One classic Hollywood cliche is to invert the victim and aggressor whenever the aggressor happens to be us. After the Vietnam War for instance, there was a rash of films like The Deer Hunter (1978) and Rambo: II (1985) where the nefarious Vietnamese held secret gulags of American POWs.
In reality there were no POWs and the actual victims were the 2 million Vietnamese casualties some of which are still dying today from chemical defoliants.
Today, with the end of the Iraq War and the killing of Osama bin laden, we're seeing an even bigger regression especially when it comes to spies.
Take the Showtime thriller Homeland. In the show, the US has discovered Nick Brody, a long held Iraq War POW who has been tortured and brutalized for 8 years by the Iraqis.

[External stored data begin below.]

(** Sequencing: the second program runs in the frame the first one left,
    unless the first one threw. *)
Lemma run_bind {A B} (p : prog A) (k : A → prog B) w :
  run (bind p k) w =
  match out (run p w) with
  | Returned a =>
      let r := run (k a) (final (run p w)) in
      Result (trace (run p w) ++ trace r) (final r) (out r)
  | Raised e => Result (trace (run p w)) (final (run p w)) (Raised e)
  end.
Proof.
  revert w. induction p as [a | X c k' IH]; intros w; cbn.
  - by destruct (run (k a) w).
  - destruct (handle c w) as [w' [x | e]]; cbn; [| done].
    rewrite IH. by destruct (out (run (k' x) w')).
Qed.

(** An operation that throws is the last event of the run, and its failure
    is the outcome of the run. *)
Lemma run_raised {A} (p : prog A) w pre ev post e :
  trace (run p w) = pre ++ ev :: post →
  raised ev = Some e →
  post = [] ∧ out (run p w) = Raised e.
Proof.
  revert w pre. induction p as [a | X c k IH]; intros w pre Ht Hev; cbn in *.
  - by destruct pre.
  - destruct (handle c w) as [w' [x | e']]; cbn in *.
    + destruct pre as [| ev' pre]; cbn in *.
      * injection Ht as <- _. by destruct c.
      * injection Ht as _ Ht. eauto.
    + destruct pre as [| ev' [| ? ?]]; try done.
      injection Ht as <- <-. split; [done |].
      destruct c; cbn in Hev; congruence.
Qed.

(** Conversely a run that fails ends with the operation that threw. *)
Lemma run_failed {A} (p : prog A) w e :
  out (run p w) = Raised e →
  ∃ pre ev, trace (run p w) = pre ++ [ev] ∧ raised ev = Some e.
Proof.
  revert w. induction p as [a | X c k IH]; intros w Ho; cbn in *; [done |].
  destruct (handle c w) as [w' [x | e']] eqn:Hc; cbn in *.
  - destruct (IH _ _ Ho) as (pre & ev & -> & Hev).
    by exists (observe c (Returned x) :: pre), ev.
  - injection Ho as ->. exists [], (observe c (Raised e)).
    split; [done |]. by destruct c.
Qed.
(** ** Company approval *)

Lemma approval_union flag t (c : document) :
  to_store (<["approved" := VBool flag]> (<["updated_at" := VDatetime t]> ∅))
  ∪ c
  = approval flag (ms t) c.
Proof.
  rewrite to_store_insert_ne, to_store_updated_at by done.
  unfold approval. rewrite <- !insert_union_l. by rewrite (left_id_L ∅ (∪)).
Qed.

(** [approve_company], case by case. *)
Lemma approve_company_run payload admin e db :
  match ObjectId_of_str (ApproveCompanyModel.company_id payload) with
  | None =>
      approve_company payload admin e db
      = (inl (HTTPException 400 "Invalid company id"), db)
  | Some o =>
      match List.find (matches [("_id", VOid o)]) (db_company db) with
      | None =>
          approve_company payload admin e db
          = (inl (HTTPException 404 "Company not found"), db)
      | Some c =>
          exists l1 l2,
            db_company db = (l1 ++ c :: l2)%list
            /\ Forall (fun d => d !! "_id" ≠ Some (VOid o)) l1
            /\ approve_company payload admin e db
               = (inr {["status" := VStr "ok"]},
                  set_coll company
                    (l1 ++ approval (ApproveCompanyModel.approved payload)
                             (ms (now e)) c :: l2)%list db)
      end
  end.
Proof.
  unfold approve_company, ObjectId_is_valid, ObjectId_new.
  destruct (ObjectId_of_str _) as [o|] eqn:Ho; [|reflexivity]. run.
  unfold update_one.
  destruct (List.find _ _) as [c|] eqn:Hf.
  - destruct (update_first_find _
                (fun d => to_store
                            (<["approved" := VBool (ApproveCompanyModel.approved
                                                      payload)]>
                               (<["updated_at" := VDatetime (now e)]> ∅)) ∪ d)
                _ _ Hf) as (l1 & l2 & Hl & Hall & Hup).
    exists l1, l2. split; [done|]. split.
    + eapply Forall_impl; [exact Hall|]. intros d Hd Hid.
      apply (proj2 (matches_id d (VOid o))) in Hid.
      cbv beta in Hd. congruence.
    + simpl. rewrite Hup. simpl. by rewrite approval_union.
  - simpl. rewrite update_first_none by done. reflexivity.
Qed.
(** ** Python values read from the database

    The [sqlite3] module converts the SQL values of a row to [None], [int],
    [str] and [bytes] (NULL, INTEGER, TEXT, BLOB).  REAL columns (Python
    floats) are left out of the embedding. *)

Inductive pyval : Type :=
| PyNone
| PyInt (z : Z)
| PyStr (s : string)
| PyBytes (b : list byte).

Fixpoint bytes_eqb (a b : list byte) : bool :=
  match a, b with
  | [], [] => true
  | x :: a', y :: b' => Byte.eqb x y && bytes_eqb a' b'
  | _, _ => false
  end.

(** Equality of dictionary keys ([==] together with [hash]); on the four
    classes above two values are equal keys exactly when they are the same
    value. *)
Definition pyval_eqb (a b : pyval) : bool :=
  match a, b with
  | PyNone, PyNone => true
  | PyInt x, PyInt y => Z.eqb x y
  | PyStr x, PyStr y => String.eqb x y
  | PyBytes x, PyBytes y => bytes_eqb x y
  | _, _ => false
  end.

(** Truth value of an object, as tested by [if not row[1]]. *)
Definition truthy (v : pyval) : bool :=
  match v with
  | PyNone => false
  | PyInt z => negb (Z.eqb z 0)
  | PyStr s => negb (String.eqb s "")
  | PyBytes b => match b with [] => false | _ => true end
  end.

(** ** Dictionaries

    A [dict] keeps its items in insertion order; assigning to a key that is
    present replaces the value where it stands, assigning to a new key adds
    the item at the end. *)

Definition dict (V : Type) : Type := list (pyval * V).

Section Dict.
Context {V : Type}.

Fixpoint dict_get (k : pyval) (d : dict V) : option V :=
  match d with
  | [] => None
  | (k', v) :: d' => if pyval_eqb k k' then Some v else dict_get k d'
  end.

(** [k in d] *)
Definition dict_contains (k : pyval) (d : dict V) : bool :=
  match dict_get k d with Some _ => true | None => false end.

(** [d[k] = v] *)
Fixpoint dict_set (k : pyval) (v : V) (d : dict V) : dict V :=
  match d with
  | [] => [(k, v)]
  | (k', v') :: d' =>
      if pyval_eqb k k' then (k', v) :: d' else (k', v') :: dict_set k v d'
  end.

(** [d.update(src)]: every item of [src], in its order, is assigned. *)
Definition dict_update (d src : dict V) : dict V :=
  fold_left (fun acc kv => dict_set (fst kv) (snd kv) acc) src d.

Definition dict_keys (d : dict V) : list pyval := map fst d.

(** [bool(d)] *)
Definition dict_truthy (d : dict V) : bool :=
  match d with [] => false | _ => true end.

End Dict.

(** ** Exceptions

    The classes of the exceptions that can reach the code.  In [sqlite3],
    [OperationalError], [IntegrityError] and [ProgrammingError] derive from
    [DatabaseError]; [InterfaceError] does not. *)

Inductive exn : Type :=
| OperationalError
| IntegrityError
| ProgrammingError
| DatabaseError
| InterfaceError
| TypeError
| KeyError
| OSError.

Definition exn_eqb (a b : exn) : bool :=
  match a, b with
  | OperationalError, OperationalError
  | IntegrityError, IntegrityError
  | ProgrammingError, ProgrammingError
  | DatabaseError, DatabaseError
  | InterfaceError, InterfaceError
  | TypeError, TypeError
  | KeyError, KeyError
  | OSError, OSError => true
  | _, _ => false
  end.

(** [isinstance e cls]: the class of [e] is [cls] or derives from it, which
    is what an [except cls:] clause tests. *)
Definition isinstance (e cls : exn) : bool :=
  exn_eqb e cls ||
  match cls, e with
  | DatabaseError, (OperationalError | IntegrityError | ProgrammingError) => true
  | _, _ => false
  end.

Inductive outcome (A : Type) : Type :=
| Return (a : A)
| Raise (e : exn).
Arguments Return {A} a.
Arguments Raise {A} e.

(** ** State and exceptions

    A computation takes the state, and gives back an outcome and the state
    it left: the state reached when an exception is raised is kept. *)

Definition M (S A : Type) : Type := S -> outcome A * S.

Definition mret {S A} (a : A) : M S A := fun s => (Return a, s).

Definition mbind {S A B} (m : M S A) (f : A -> M S B) : M S B :=
  fun s => match m s with
           | (Return a, s') => f a s'
           | (Raise e, s') => (Raise e, s')
           end.

Definition mraise {S A} (e : exn) : M S A := fun s => (Raise e, s).

Definition mget {S} : M S S := fun s => (Return s, s).

Definition mmodify {S} (f : S -> S) : M S unit := fun s => (Return tt, f s).

Declare Scope py_scope.
Delimit Scope py_scope with py.
Notation "x <- c1 ;; c2" := (mbind c1 (fun x => c2))
  (at level 61, c1 at next level, right associativity) : py_scope.
Notation "c1 ;; c2" := (mbind c1 (fun _ => c2))
  (at level 61, right associativity) : py_scope.
Local Open Scope py_scope.

(** [for x in l: body x], the body working on the state. *)
Fixpoint for_each {S A} (l : list A) (body : A -> M S unit) : M S unit :=
  match l with
  | [] => mret tt
  | x :: l' => body x ;; for_each l' body
  end.

(** [d[k]], which raises [KeyError] on a key that is not there. *)
Definition dict_getitem {S V} (k : pyval) (d : dict V) : M S V :=
  match dict_get k d with
  | Some v => mret v
  | None => mraise KeyError
  end.

(** ** Builtins of the runtime

    [str] and [repr] of a value are the runtime's; [list(set(l))] gives the
    distinct elements of [l] in an order the runtime chooses.  The code is
    embedded over any runtime of this interface. *)

Record Builtins : Type := {
  py_str : pyval -> string;
  py_repr : pyval -> string;
  list_of_set : list pyval -> list pyval;
  list_of_set_NoDup : forall l, NoDup (list_of_set l);
  list_of_set_In : forall l x, In x (list_of_set l) <-> In x l
}.

(** [str(n)] of a length. *)
Definition str_of_nat (n : nat) : string :=
  NilZero.string_of_uint (Nat.to_uint n).

(** [str(x)] of the result of [dict.get] on a text field: [None] when the
    key is not there. *)
Definition str_of_field (x : option string) : string :=
  match x with
  | Some s => s
  | None => "None"
  end.

Section Formatting.
Variable B : Builtins.

(** [repr] of a list: what [f"{v}"] and [str(v)] give for a list [v]. *)
Definition repr_list (v : list pyval) : string :=
  ("[" ++ String.concat ", " (map (py_repr B) v) ++ "]")%string.

(** [str(creds)] of a mapping from sites to lists. *)
Definition repr_dict (d : dict (list pyval)) : string :=
  ("{" ++ String.concat ", "
            (map (fun kv => py_repr B (fst kv) ++ ": " ++ repr_list (snd kv)) d)
       ++ "}")%string.
End Formatting.

(** ** The database library

    A row of the query has two columns.  Iterating over the cursor of an
    executed statement yields rows and then either stops or raises; a
    statement that cannot be executed raises before the first row.  A
    connection is given by what each statement does on it, and
    [sqlite3.connect] either raises or gives a connection. *)

Definition row : Type := (pyval * pyval)%type.

Record cursor : Type := {
  fetched : list row;
  failure : option exn
}.

Definition connection : Type := string -> cursor.

Inductive connect_result : Type :=
| ConnectRaises (e : exn)
| Connected (con : connection).

(** ** Output files and the job

    [create_output_file] belongs to the worker library: it raises, or it
    returns the descriptor of a new output file, with an identifier of its
    own, the display name and the data type it was given.  It makes the
    descriptor only: the file comes into being when the code opens the
    path of the descriptor for writing.  The state of a job holds the
    factory's next identifier, the trace of the effects so far, and the two
    locals that [command] mutates. *)

Record OutputFile : Type := {
  of_uuid : nat;
  of_output_path : option string;
  of_display_name : string;
  of_data_type : string
}.

Inductive event : Type :=
| EvCreateOutputFile (f : OutputFile)
| EvConnect (filepath : option string)
| EvClose (filepath : option string)
| EvOpen (f : OutputFile)
| EvWrite (f : OutputFile) (content : string).

(** What the calls outside the code do when they fail: the factory of the
    worker library on its three arguments, [open(path, "w")] on the path of
    a descriptor, and [fh.write(text)] on the file opened.  [None] is a
    call that returns. *)
Record Platform : Type := {
  factory_failure : option string -> string -> string -> option exn;
  open_failure : OutputFile -> option exn;
  write_failure : OutputFile -> string -> option exn
}.

Record Job : Type := {
  next_uuid : nat;
  trace : list event;
  output_files : list OutputFile;
  extracted_creds : dict (list pyval)
}.

Definition job_start : Job :=
  {| next_uuid := 0; trace := []; output_files := []; extracted_creds := [] |}.

Definition emit (e : event) : M Job unit :=
  mmodify (fun s => {| next_uuid := next_uuid s;
                       trace := trace s ++ [e];
                       output_files := output_files s;
                       extracted_creds := extracted_creds s |}).

Definition set_output_files (l : list OutputFile) : M Job unit :=
  mmodify (fun s => {| next_uuid := next_uuid s;
                       trace := trace s;
                       output_files := l;
                       extracted_creds := extracted_creds s |}).
(** X14.  When the probe or the enumeration rejects, the banner shows the
    access-denied message for a [NotAllowedError] or
    [PermissionDeniedError], the could-not-access message for any other
    [Error] and the unknown-error message for a thrown value that is no
    [Error]; the catalog stays empty, nothing is selected, no call is issued,
    no track stays live and both selectors are disabled. *)
Theorem X14_rejected_initialisation :
  ∀ (exitSupported : bool) (o : InitOutcome) (err : Thrown),
    (o = ProbeRejected err ∨ ∃ ntracks, o = EnumerationRejected ntracks err) →
    let w := step (App_mount true exitSupported) (InitSettled o) in
    error w
    = Some (if is_permission_refusal err then msg_access_denied
            else match err with
                 | ErrorObject _ => msg_no_access
                 | NotAnError => msg_unknown
                 end) ∧
    devices w = [] ∧
    selectedDeviceId w = "" ∧
    inFlight w = [] ∧
    liveTracks w = ∅ ∧
    App_controls_disabled w = true.
Proof.
  intros exitSupported o err Ho. cbn zeta.
  set (w0 := set_initPending false (App_mount true exitSupported)).
  change (step (App_mount true exitSupported) (InitSettled o))
    with (commit (App_mount true exitSupported)
            (getInitialPermissionAndDevices o w0)).
  set (w1 := getInitialPermissionAndDevices o w0).
  destruct (init_capture_frame o w0) as (Hl & _ & Hq & _).
  fold w1 in Hl, Hq.
  change (liveTracks w0) with (∅ : gset nat) in Hl.
  change (inFlight w0) with (@nil Constraints) in Hq.
  assert (∀ w, mounted w = true →
    error (init_catch err w)
    = Some (if is_permission_refusal err then msg_access_denied
            else match err with
                 | ErrorObject _ => msg_no_access
                 | NotAnError => msg_unknown
                 end) ∧
    devices (init_catch err w) = devices w ∧
    selectedDeviceId (init_catch err w) = selectedDeviceId w ∧
    selectedResolution (init_catch err w) = selectedResolution w) as Hcatch.
  { intros w Hm. unfold init_catch, console_error, setError.
    destruct err as [name|]; cbn [is_permission_refusal]; rewrite Hm; fields;
      [|done].
    assert (String.eqb name "NotAllowedError"
            || String.eqb name "PermissionDeniedError"
            = bool_decide (name = "NotAllowedError")
              || bool_decide (name = "PermissionDeniedError")) as ->.
    { f_equal; (case_bool_decide as Hn;
        [by apply String.eqb_eq|by apply String.eqb_neq]). }
    by case_match. }
  assert (error w1
          = Some (if is_permission_refusal err then msg_access_denied
                  else match err with
                       | ErrorObject _ => msg_no_access
                       | NotAnError => msg_unknown
                       end) ∧
          devices w1 = [] ∧ selectedDeviceId w1 = "" ∧
          selectedResolution w1
          = Some (mkResolution "720p (1280x720)" 1280 720))
    as (He & Hd & Hid & Hr).
  { subst w1. destruct Ho as [->|(ntracks & ->)];
      cbn [getInitialPermissionAndDevices].
    - by destruct (Hcatch w0 eq_refl) as (-> & -> & -> & ->).
    - rewrite probe_granted_eq.
      by destruct (Hcatch (set_liveTracks
                    ((liveTracks w0 ∪ list_to_set (seq (nextTrack w0) ntracks))
                     ∖ list_to_set (seq (nextTrack w0) ntracks))
                    (set_nextTrack (nextTrack w0 + ntracks)%nat
                       (set_opened
                          (opened w0
                           ++ [mkStream ProbeConstraints
                                 (seq (nextTrack w0) ntracks)]) w0)))
                    eq_refl) as (-> & -> & -> & ->). }
  rewrite commit_error, commit_devices, commit_selectedDeviceId, He, Hd, Hid.
  rewrite commit_same_deps_inFlight by (unfold deps; by rewrite Hid, Hr).
  rewrite Hq. unfold App_controls_disabled.
  rewrite commit_error, commit_devices, Hd, orb_true_r.
  repeat split; try done.
  apply set_eq. intros t. split; [|by intros ?%not_elem_of_empty].
  intros Ht%commit_liveTracks. by apply Hl.
Qed.

Lemma X14_witness :
  let o := EnumerationRejected 1 (ErrorObject "NotReadableError") in
  (o = ProbeRejected (ErrorObject "NotReadableError") ∨
   ∃ ntracks, o = EnumerationRejected ntracks (ErrorObject "NotReadableError")) ∧
  error (step (App_mount true true) (InitSettled o)) = Some msg_no_access.
Proof.
  cbn zeta.
  assert (EnumerationRejected 1 (ErrorObject "NotReadableError")
          = ProbeRejected (ErrorObject "NotReadableError") ∨
          ∃ ntracks, EnumerationRejected 1 (ErrorObject "NotReadableError")
                     = EnumerationRejected ntracks
                         (ErrorObject "NotReadableError")) as Ho
    by (right; exists 1%nat; reflexivity).
  split; [exact Ho|].
  by destruct (X14_rejected_initialisation true _ _ Ho) as (He & _).
Defined.

(** X15.  Settling the catalog never turns a track on: whichever way the
    probe and the enumeration end, and in whatever state the component is,
    every track live afterwards was live before. *)
Theorem X15_probe_stream_is_always_released :
  ∀ (w : World) (o : InitOutcome),
    liveTracks (step w (InitSettled o)) ⊆ liveTracks w.
Proof.
  intros w o. unfold step. destruct (initPending w); [|done].
  etrans; [apply commit_liveTracks|].
  by destruct (init_capture_frame o (set_initPending false w)) as (Hl & _).
Qed.

(** ** X16, X17: what the two selectors render *)

Lemma digit_char (d : nat) (rest : string) :
  (d < 10)%nat →
  JS.digit_value (ascii_of_nat (48 + d)) = Some (Z.of_nat d) ∧
  JS.trim_start (String (ascii_of_nat (48 + d)) rest)
  = String (ascii_of_nat (48 + d)) rest ∧
  JS.parseInt (String (ascii_of_nat (48 + d)) rest)
  = JS.read_digits None (String (ascii_of_nat (48 + d)) rest).
Proof.
  intros Hd.
  do 10 (destruct d as [|d]; [repeat split|]). lia.
Qed.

At the same time CIA operative Carrie discovers that an American POW has been 'turned' against the country. Indeed, Carrie is committed to prevent another 9/11 from happening:
Carrie: I missed something once before. I won't, I can't let that happen again.
Saul: It was ten years ago. Everyone missed something that day.
Carrie: Everyone's not me.
Lacking evidence for a new attack, Carrie desperately wiretaps and surveils Nick's house without government sanction. This is complicated by the fact that she suffers from (ostensibly) bi-polar disorder and could be imagining everything. Of course when, spoiler, Nick does in fact turn out to be a secret terrorist it vindicates the downtrodden Carrie.
Indeed, somehow Homeland turns surveillance of soldiers, which in fact is a common procedure, into an unthinkable act perpetrated by someone Just Crazy Enough to save the day. It becomes the kind of self-flattery that not even J. Edgar Hoover would have fantasized of.
It's also worth mentioning that in the universe of the show, we begin with 9/11 and end with the fictional torture of an American POW. In reality the horrors of torture were committed by our side: everything from Abu Ghraib, to Guantanamo Bay to the 30,000 Iraqis held without trial were not perpetrated by Iraqi people and go unmentioned in the show.
This reactionary trend extends into the latest James Bond film, Skyfall (2012). In it, the villain is basically Julian Assange played by Javier Bardem who releases the identities of many MI6 agents and embroils the agency into a (gasp) public investigation by the British government. We are even given an impassioned speech by M about the necessity of state secrets and espionage.
As the The New Republic points out:
...the image of the rogue CIA agent seems to be changing shape in the post-Bin-Laden world. The figure is complicating: it seems less like a way to incriminate the Agency than a way to further humanize it....The new rogue agent doesn’t go off the rails because the CIA is ineffectual or malevolent, but because the operative is resistant to the organization’s reasonable doubts about collateral damage and rule of law.
That is, the ideological landscape is screaming for the government to put aside the rule of law and go after whoever they want.
Perhaps the clearest example of this ideology was in the film Argo (2012). Directed by Ben Affleck, it takes place during the 1979 hostage crisis and follows a CIA agent as he carries out a convoluted plot to rescue six escaped hostages.
On the surface the film is somewhat decent, it gives an introduction that explains the 1953 Iranian coup and the circumstances that triggered the 79 revolution. But in the level of substance the film does something perhaps no other has done.
In it, the villain isn't just the Revolutionary Guards or Iranian government but the entire Iranian people. Save for literally one Iranian who appears for a few seconds, every Iranian is chanting angry slogans and hunting the hostages down. Even the Iranian intelligence that sifts through shredded documents to identify the diplomats is staffed by ordinary women and children.
In many ways its a paranoia reminiscent of Alfred Hitchcock's The Birds (1963) except that in Birds their just birds, here they are everyday human beings who become a threat to national security.
If anything this probably shows a panic among the elite that they're losing control of the world. It also shows that they're trying to convince everyone else of the same thing.